16 Feb

A heavy-duty relay was added near the fuel pump, along with a direct connection to the alternator through #10 wire – there won’t be much voltage drop on this setup.

A short tube was welded across the GM fuel composition sensor – pictures when I get around to it. Curious if I’d hurt the sensor by welding to it, it was temporarily wired up to see if it was working. Somewhat surprisingly, all the online wiring diagrams for the sensor were wrong, but since the +12V supply feeds the center pin on the 3-pin connector, it didn’t blow it up. Connected correctly, it output a 55-Hz square wave, indicating that the fuel contained 5% ethanol – cool.

Because the fancy capacitive fuel level sensor won’t work with ethanol, it was replaced by an old-school float type sensor. Not wanting to mess with converting the sensor current to a voltage for the dash, a corresponding old-school gas gauge will take the place of the water/methanol flow meter, which is coming out in anticipation of the ethanol setup.

A month ago Midlana ran Pomona speedway without a hitch. At the end of the day it was driven onto the trailer, then backed off the trailer and into the garage, where it sat for a month while the new fuel system was fabricated. With the fuel system finally done, 6 gallons of gas was added (no leaks!) and the car taken out for a test drive…. and it ran like crap!

As the car limped home, it would run fine at idle and up to about 2000 rpm, but then die back to idle before speeding up again. Back home, fuel pump voltage was confirmed good, but the worry was that there might be something wrong with the new pump, a hose, or the filter, meaning that the tank had to come out. The “good news” was that the problem was easily producible; if the gas pedal was floored in neutral, engine rpm would shoot up to about 2000 rpm, then immediately die, coasting down to maybe 500 rpm, then repeat. If it was a fuel flow problem I’d expect the issue to be load-sensitive – that is, in neutral when it consumes very little fuel, it should rev to as high as desired, yet the cut-off speed didn’t seem to care whether the engine was loaded or not.

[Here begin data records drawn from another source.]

(* ===== verification/Bindings.v ===== *)
(** * Authorization of run bindings (runtime_bindings.py,
    automation_integrity.py, security.py, publishing/account_selection.py)

    The automation, the brand and the social accounts a run is started with
    must belong to the tenant; automations also need a version of their
    definition and accounts linked to their brand. *)
From S2P Require Import Prelude PyStr Json Capabilities Tables.

Module Bindings.
Import Caps Tables.
Local Open Scope string_scope.
Local Open Scope list_scope.

Definition require_automation_for_tenant (tenant_id automation_id : string) (t : Tables)
    : result Automation :=
  match find_automation tenant_id automation_id t with
  | Some a => mret a
  | None => Raise (HTTPException 400 "Automation not found, deleted, or not in this tenant")
  end.

Definition require_active_brand (tenant_id brand_id : string) (t : Tables) : result Brand :=
  match find_brand tenant_id brand_id t with
  | Some b => mret b
  | None => Raise (HTTPException 400 "Brand not found, deleted, or not in this tenant")
  end.

Definition require_version_for_definition (tenant_id definition_id version_id : string)
    (require_published : bool) (t : Tables) : result WorkflowVersion :=
  match get_version tenant_id version_id t with
  | None => Raise (HTTPException 400 "Workflow version not found")
  | Some v =>
      if negb (bool_decide (wv_workflow_definition_id v = definition_id)) then
        Raise (HTTPException 400 "Workflow version does not belong to the selected definition")
      else if require_published && match wv_published_at v with None => true | Some _ => false end then
        Raise (HTTPException 400 "Workflow version is not published")
      else mret v
  end.

(** [assert_accounts_authorized]: every id was found, no account is
    quarantined, and none belongs to another tenant. *)
Definition assert_accounts_authorized (tenant_id : string) (requested_ids : list string)
    (found : list SocialAccount) : result unit :=
  let denied ids := Raise (HTTPException 403 ("Unauthorized or unknown social_account_ids: " +:+
                                              PyStr.join ", " ids)) in
  match List.filter (λ i, negb (bool_decide (i ∈ sa_id <$> found))) requested_ids with
  | (_ :: _) as missing => denied missing
  | [] =>
      match List.filter (λ a, bool_decide (sa_status a = "quarantined")) found with
      | (_ :: _) as quarantined =>
          Raise (HTTPException 400 ("Quarantined social_account_ids cannot be selected: " +:+
                                    PyStr.join ", " (sa_id <$> quarantined)))
      | [] =>
          match List.filter (λ a, negb (bool_decide (sa_tenant_id a = tenant_id))) found with
          | (_ :: _) as foreign => denied (sa_id <$> foreign)
          | [] => mret ()
          end
      end
  end.

Definition authorize_social_account_ids (tenant_id : string) (ids : list string) (t : Tables)
    : result unit :=
  match ids with
  | [] => mret ()
  | _ => assert_accounts_authorized tenant_id ids (get_social_accounts_by_ids tenant_id ids t)
  end.

Definition authorize_brand_linked_accounts (tenant_id brand_id : string) (ids : list string)
    (allow_unlinked_targets : bool) (t : Tables) : result unit :=
  _ ← authorize_social_account_ids tenant_id ids t;
  if match ids with [] => true | _ => false end || allow_unlinked_targets then mret ()
  else
    let linked := bsa_social_account_id <$> brand_links tenant_id brand_id ids t in
    match List.filter (λ i, negb (bool_decide (i ∈ linked))) ids with
    | [] => mret ()
    | missing => Raise (HTTPException 400
        ("Social accounts must be linked to the automation brand via BrandSocialAccount " +:+
         "(strict by default): " +:+ PyStr.join ", " missing))
    end.

Definition authorize_runtime_bindings (tenant_id : string) (automation_id brand_id : option string)
    (social_account_ids : list string) (t : Tables) : result unit :=
  automation ← match automation_id with
               | Some i => a ← require_automation_for_tenant tenant_id i t; mret (Some a)
               | None => mret None end;
  _ ← match brand_id with
      | None => mret ()
      | Some b =>
          _ ← require_active_brand tenant_id b t;
          match automation with
          | Some a => if bool_decide (au_brand_id a = b) then mret ()
                      else Raise (HTTPException 400 "brand_id does not match the selected automation brand")
          | None => mret ()
          end
      end;
  authorize_social_account_ids tenant_id social_account_ids t.

(** ** What an authorized account is *)

(** A live account of the tenant that is not quarantined. *)
Definition usable (tenant_id i : string) (t : Tables) : Prop :=
  ∃ a, a ∈ tb_accounts t ∧ sa_id a = i ∧ sa_tenant_id a = tenant_id ∧ sa_deleted_at a = None ∧
       sa_status a ≠ "quarantined".

Lemma get_accounts_elem tenant_id ids t a :
  a ∈ get_social_accounts_by_ids tenant_id ids t →
  a ∈ tb_accounts t ∧ sa_tenant_id a = tenant_id ∧ sa_deleted_at a = None ∧ sa_id a ∈ ids.
Proof.
  unfold get_social_accounts_by_ids, live. destruct ids as [|i ids]; [intros []%not_elem_of_nil|].
  rewrite list_elem_of_In, List.filter_In, !andb_true_iff, !bool_decide_eq_true, <- list_elem_of_In.
  intros (? & [? Hd] & ?). by destruct (sa_deleted_at a).
Qed.

Lemma filter_nil {A} (p : A → bool) l x : List.filter p l = [] → x ∈ l → p x = false.
Proof.
  intros H Hx. destruct (p x) eqn:E; [|done].
  assert (In x (List.filter p l)) as Hin by (apply List.filter_In; by rewrite <- list_elem_of_In).
  by rewrite H in Hin.
Qed.

Lemma authorize_usable tenant_id ids t :
  authorize_social_account_ids tenant_id ids t = Ok () → ∀ i, i ∈ ids → usable tenant_id i t.
Proof.
  unfold authorize_social_account_ids, assert_accounts_authorized. destruct ids as [|i0 ids0]; [set_solver|].
  set (ids := i0 :: ids0). set (found := get_social_accounts_by_ids _ _ _).
  destruct (List.filter _ ids) eqn:Hm; [|done]. destruct (List.filter _ found) eqn:Hq; [|done].
  intros _ i Hi. pose proof (filter_nil _ _ _ Hm Hi) as Hf%negb_false_iff%bool_decide_eq_true.
  apply list_elem_of_fmap in Hf as (a & -> & Ha).
  pose proof (filter_nil _ _ _ Hq Ha) as Hs%bool_decide_eq_false.
  apply get_accounts_elem in Ha as (? & ? & ? & _). by exists a.
Qed.

(** Bindings that pass are a live automation of the tenant, a live brand that is
    the automation's when both are given, and usable accounts. *)
Lemma authorize_runtime_bindings_Ok tenant_id automation_id brand_id ids t :
  authorize_runtime_bindings tenant_id automation_id brand_id ids t = Ok () →
  (∀ i, automation_id = Some i → ∃ a, find_automation tenant_id i t = Some a ∧
     ∀ b, brand_id = Some b → au_brand_id a = b) ∧
  (∀ b, brand_id = Some b → is_Some (find_brand tenant_id b t)) ∧
  ∀ i, i ∈ ids → usable tenant_id i t.
Proof.
  unfold authorize_runtime_bindings, require_automation_for_tenant, require_active_brand, mbind, result_bind.
  intros H. destruct automation_id as [i|].
  - destruct (find_automation tenant_id i t) as [a|] eqn:Ha; [|done]. cbn in H.
    destruct brand_id as [b|].
    + destruct (find_brand tenant_id b t) eqn:Hb; [|done]. cbn in H.
      case_bool_decide; [|done]. split_and!; [|naive_solver|by apply authorize_usable].
      intros ? [= <-]. exists a. split; [done|]. congruence.
    + split_and!; [|done|by apply authorize_usable]. intros ? [= <-]. by exists a.
  - cbn in H. split; [done|]. destruct brand_id as [b|]; [|split; [done|by apply authorize_usable]].
    destruct (find_brand tenant_id b t) eqn:Hb; [|done]. cbn in H.
    split; [naive_solver|by apply authorize_usable].
Qed.

(** Accounts an automation may use: usable and linked to its brand, unless
    links are waived. *)
Lemma authorize_brand_linked_Ok tenant_id brand_id ids allow t :
  authorize_brand_linked_accounts tenant_id brand_id ids allow t = Ok () → ∀ i, i ∈ ids →
  usable tenant_id i t ∧ (allow = false → i ∈ bsa_social_account_id <$> brand_links tenant_id brand_id ids t).
Proof.
  unfold authorize_brand_linked_accounts, mbind, result_bind.
  destruct (authorize_social_account_ids tenant_id ids t) as [[]|] eqn:Ha; [|done]. intros H i Hi.
  split; [by eapply authorize_usable|]. intros ->. destruct ids as [|i0 ids0]; [set_solver|].
  cbn [orb] in H. destruct (List.filter _ (i0 :: ids0)) eqn:Hf; [|done].
  by apply (filter_nil _ _ _ Hf) in Hi as ?%negb_false_iff%bool_decide_eq_true.
Qed.

Lemma require_version_Ok tenant_id definition_id version_id t v :
  require_version_for_definition tenant_id definition_id version_id true t = Ok v →
  get_version tenant_id version_id t = Some v ∧ wv_workflow_definition_id v = definition_id ∧
  is_Some (wv_published_at v).
Proof.
  unfold require_version_for_definition. destruct (get_version _ _ _) as [w|]; [|done].
  destruct (bool_decide (wv_workflow_definition_id w = definition_id)) eqn:E; [|done]. cbn [negb andb].
  destruct (wv_published_at w) eqn:Ep; [|done]. intros [= <-]. split_and!; [done| |by eexists].
  by apply bool_decide_eq_true in E.
Qed.

Lemma require_brand_Ok tenant_id brand_id t b :
  require_active_brand tenant_id brand_id t = Ok b → is_Some (find_brand tenant_id brand_id t).
Proof. unfold require_active_brand. by destruct (find_brand _ _ _). Qed.

End Bindings.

Fuel pressure was monitored during the oscillations and was fine, which made things even more mysterious. Connected the laptop to check for ECU errors and there were none – but suddenly, there was the issue. The throttle position sensor (TPS) output should increment smoothly between 0 – 100% as the pedal moves to the floor. It worked fine – up to about 25%, then jumped around erratically. This failure wasn’t unexpected, but it happening now was – what did a gas tank replacement have to do with the TPS failing? Apparently nothing.

The Honda K-series TPS isn’t very reliable; what makes it worse is that it’s part of the throttle body assembly – you can’t buy just the sensor from Honda. Out of this arose a business opportunity, and K-Tuned sells a Hall Effect TPS sensor. The cool thing is that there are no sliding contacts like inside the OEM sensor, so theoretically it should last forever. Because of numerous Honda forum posts about bad throttle sensors, it seemed like it was only a matter of time before mine failed as well, and so it had. Fortunately I’d ordered the K-Tuned part last Fall – and today it started its new job.

The next step is a biggie, switching to the new ECU.